To find out more about Aikido, please click these links: City Aikido, Aikido of Marin, Zanshin-ryu.

What is Meditation?

Mediation is nothing more and nothing less than becoming aware of what is happening in the present moment.  It's an opportunity to relax, focus on one's breathing, the ground that supports one's weight, and any area of the body that holds tension.  It is a completely non-denominational practice that can, though not necessarily, comprise a spiritual dimension.  Meditation shows the benefits of a calm, present mind in dealing with test anxieties and other pressures.  I therefore begin all sessions with a meditation.

Meditation also aids people to enter into Alpha Brain States. I believe practicing this shift of brain states is particularly helpful for children who are very active and/or have Attention Deficit.

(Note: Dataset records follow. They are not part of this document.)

(* ===== verification/_CoqProject ===== *)
-Q . S2P
Prelude.v
QtString.v
LogDecode.v
Cmath.v
UnitDecoder.v
AlignmentParser.v
Markers.v
LipModel.v
TableModel.v
ItemModel.v
TrackCodec.v
TextFiles.v
FrameTrack.v
Waveform.v
Window.v
Delegate.v
EditProtocol.v
Session.v
Layout.v
Fixpoint zeros (k : nat) : string :=
  match k with Datatypes.O => EmptyString | S k' => String "0" (zeros k') end.

(** Left-padding with zeros to [k] characters. *)
Definition padZeros (k : nat) (s : string) : string := zeros (k - String.length s) ++ s.

(** The value kept by six-decimal fixed formatting: [|q| * 10^6] rounded
    half away from zero, with the sign of [q]. *)
Definition scaled6 (q : Q) : N := Z.to_N (Qround_half_away (Qabs q * 1000000)).

Definition round6 (q : Q) : Q :=
  Qmake ((if Qle_bool 0 q then 1 else -1) * Z.of_N (scaled6 q)) 1000000.

(** [QString::number(q, 'f', 6)] (the sign is kept on values that round
    to zero, as [printf] does). *)
Definition fixed6 (q : Q) : string :=
  let n := scaled6 q in
  (if Qle_bool 0 q then EmptyString else "-") ++
  natDigits (n / 1000000)%N ++ "." ++ padZeros 6 (natDigits (n mod 1000000)%N).

(** [QString::number(q, 'f', k)] for [k] decimals, rounding as [fixed6]. *)
Definition fixedK (k : nat) (q : Q) : string :=
  let p := (10 ^ N.of_nat k)%N in
  let n := Z.to_N (Qround_half_away (Qabs q * inject_Z (Z.of_N p))) in
  (if Qle_bool 0 q then EmptyString else "-") ++
  natDigits (n / p)%N ++ "." ++ padZeros k (natDigits (n mod p)%N).

Definition isComma (c : ascii) : bool := Ascii.eqb c ",".

(** [QStringList::join(", ")]. *)
Fixpoint joinComma (l : list string) : string :=
  match l with
  | [] => EmptyString
  | [x] => x
  | x :: r => x ++ ", " ++ joinComma r
  end.

(** No character of [s] satisfies [p]. *)
Definition sepFree (p : ascii -> bool) (s : string) : bool :=
  forallb (fun c => negb (p c)) (list_ascii_of_string s).

(** ** Lemmas *)

Lemma split_nonempty p s : split p s <> [].
Proof.
  destruct s as [|c s']; simpl; [discriminate|].
  destruct (p c); [discriminate|]. destruct (split p s'); discriminate.
Qed.

Lemma split_sepFree p s : sepFree p s = true -> split p s = [s].
Proof.
  induction s as [|c s IH]; simpl; auto.
  intros H. apply andb_true_iff in H as [Hc Hs]. apply negb_true_iff in Hc.
  rewrite Hc, IH by exact Hs. reflexivity.
Qed.

Lemma split_app_sep p x c y : sepFree p x = true -> p c = true ->
  split p (x ++ String c y) = x :: split p y.
Proof.
  intros Hx Hc. induction x as [|d x IH]; simpl in *; [now rewrite Hc|].
  apply andb_true_iff in Hx as [Hd Hx]. apply negb_true_iff in Hd.
  rewrite Hd, IH by exact Hx. reflexivity.
Qed.

Lemma section0_no_sep sep s : (forall c, In c (list_ascii_of_string s) -> c <> sep) ->
  section0 sep s = s.
Proof.
  induction s as [|c s IH]; simpl; intros H; auto.
  destruct (Ascii.eqb_spec c sep) as [E|E]; [exfalso; eapply H; eauto|].
  rewrite IH; auto.
Qed.
(* ===== verification/LogDecode.v ===== *)
(** * Decoding Julius's output bytes

    The byte level of the analysis window's log handling
    (Private/JuliusAnalyzeWindow.cpp): [decodeCp932] (lines 36-46),
    [decodeJuliusLog] (lines 49-58), the [readyReadStandardOutput] lambda
    of [onRunJulius] (lines 408-426) and the first line of
    [parseForcedAlignment] (line 494).

    A [QByteArray] is a list of [Init.Byte.byte]s, read as unsigned values
    by [byteVal] (the [byte.unsigned] of coqutil).  A [QString] is its
    sequence of UTF-16 code units, as [Z]s.  [QString::fromUtf8] is
    written out as Qt decodes: a leading byte order mark is skipped, and
    an invalid or truncated sequence gives one replacement character for
    its lead byte, decoding then resuming at the next byte.  The Windows
    calls ([MultiByteToWideChar] with code page 932, and the system code
    page behind [fromLocal8Bit] and [toLocal8Bit]) are the class
    [CodePages]; the laws [CodePagesLaws] state what the theorems use of
    them: the ASCII range maps to itself.  [singleByteCodePages] is an
    executable instance, with the single-byte part of code page 932. *)

From Stdlib Require Import ZArith List String Ascii Strings.Byte Bool Lia.
From S2P Require Import Prelude QtString.
Import ListNotations.
Local Open Scope Z_scope.

Module LogDecode.

Definition QByteArray := list byte.

(** The unsigned value of a byte. *)
Definition byteVal (b : byte) : Z := Z.of_N (Byte.to_N b).

(** The byte of a value in [0, 255]. *)
Definition byteOfZ (z : Z) : byte :=
  match Byte.of_N (Z.to_N z) with Some b => b | None => x00 end.

(** A [QString] as its UTF-16 code units. *)
Definition QStr := list Z.

Definition ReplacementCharacter : Z := 65533.

(** ** [QString::fromUtf8] *)

(** [isContinuationByte]: [(b & 0xc0) == 0x80]. *)
Definition isCont (b : byte) : bool := Z.land (byteVal b) 192 =? 128.

(** The six payload bits of a continuation byte. *)
Definition payload (b : byte) : Z := Z.land (byteVal b) 63.

(** The length of the sequence a lead byte announces; 0 for a byte that
    cannot start one (a continuation byte, the overlong leads 0xC0 and
    0xC1, and 0xF5 to 0xFF). *)
Definition seqLen (v : Z) : nat :=
  if v <? 128 then 1 else if v <? 194 then 0 else if v <? 224 then 2
  else if v <? 240 then 3 else if v <? 245 then 4 else 0.

Definition isSurrogate (c : Z) : bool := (55296 <=? c) && (c <=? 57343).

(** The UTF-16 code units of a scalar value: a surrogate pair above the
    Basic Multilingual Plane. *)
Definition utf16 (c : Z) : QStr :=
  if c <? 65536 then [c]
  else [55296 + Z.shiftr (c - 65536) 10; 56320 + Z.land (c - 65536) 1023].

Definition dec2 (b0 b1 : byte) : option Z :=
  if isCont b1 then Some (Z.lor (Z.shiftl (Z.land (byteVal b0) 31) 6) (payload b1))
  else None.

(** A three-byte sequence: overlong forms and surrogates are errors. *)
Definition dec3 (b0 b1 b2 : byte) : option Z :=
  if isCont b1 && isCont b2 then
    let c := Z.lor (Z.shiftl (Z.land (byteVal b0) 15) 12)
                   (Z.lor (Z.shiftl (payload b1) 6) (payload b2)) in
    if (2048 <=? c) && negb (isSurrogate c) then Some c else None
  else None.

(** A four-byte sequence: overlong forms and values above U+10FFFF are
    errors. *)
Definition dec4 (b0 b1 b2 b3 : byte) : option Z :=
  if isCont b1 && isCont b2 && isCont b3 then
    let c := Z.lor (Z.shiftl (Z.land (byteVal b0) 7) 18)
               (Z.lor (Z.shiftl (payload b1) 12)
                  (Z.lor (Z.shiftl (payload b2) 6) (payload b3))) in
    if (65536 <=? c) && (c <=? 1114111) then Some c else None
  else None.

There is a lot of scientific data on brain states, and if you'd like to find out more about this, please visit these links.

What is Educational Psychology?

Educational psychology is a growing field that combines education and psychology.  It is often used as an intermediary step between the two disciplines, or, sometimes, as a liaison between the education system and clinical psychology.  While I am neither a licensed psychologist nor an official of the school system, I often work with professionals in both sectors as a team member who supports a child's development.  I employ psychology in my approach as it can help to shed light on reasons why a student might be experiencing forgetfulness, feeling unmotivated, or overburdened by fear, etc.

What is "Body Intelligence"?

Some might call this intuition building.  Either way, this technology helps to develop powerful tools and confidence in areas of challenge.  As an example, a student who is challenged in reading and pronunciation will still have an implicit ability to know when a word is pronounced correctly or incorrectly.  There's an internal feeling in the body that provides this feedback (some children report feeling a tingling sensation in their abdomen or chest).  I often work by helping a student develop their ability and confidence in recognizing this sensation, and guiding them through this process.  When they know, inherently, that an answer they have chosen is incorrect, and they feel this inside of them, then they know to give that question or problem more attention until this sensation subsides, or until another sensation (which they've learned to associate with a correct answer) surges through them.

Body intelligence also means that there is a whole system of awareness that is intelligent; intelligence does not reside solely in the brain.  While the brain is certainly a piece of this intelligence, full body intelligence is much larger than the brain alone.  Body-centered learning places importance on physical posture and alignment when reading and studying.  Through this way of learning, using movement, stretching, and breathing, students learn and recall information more effectively.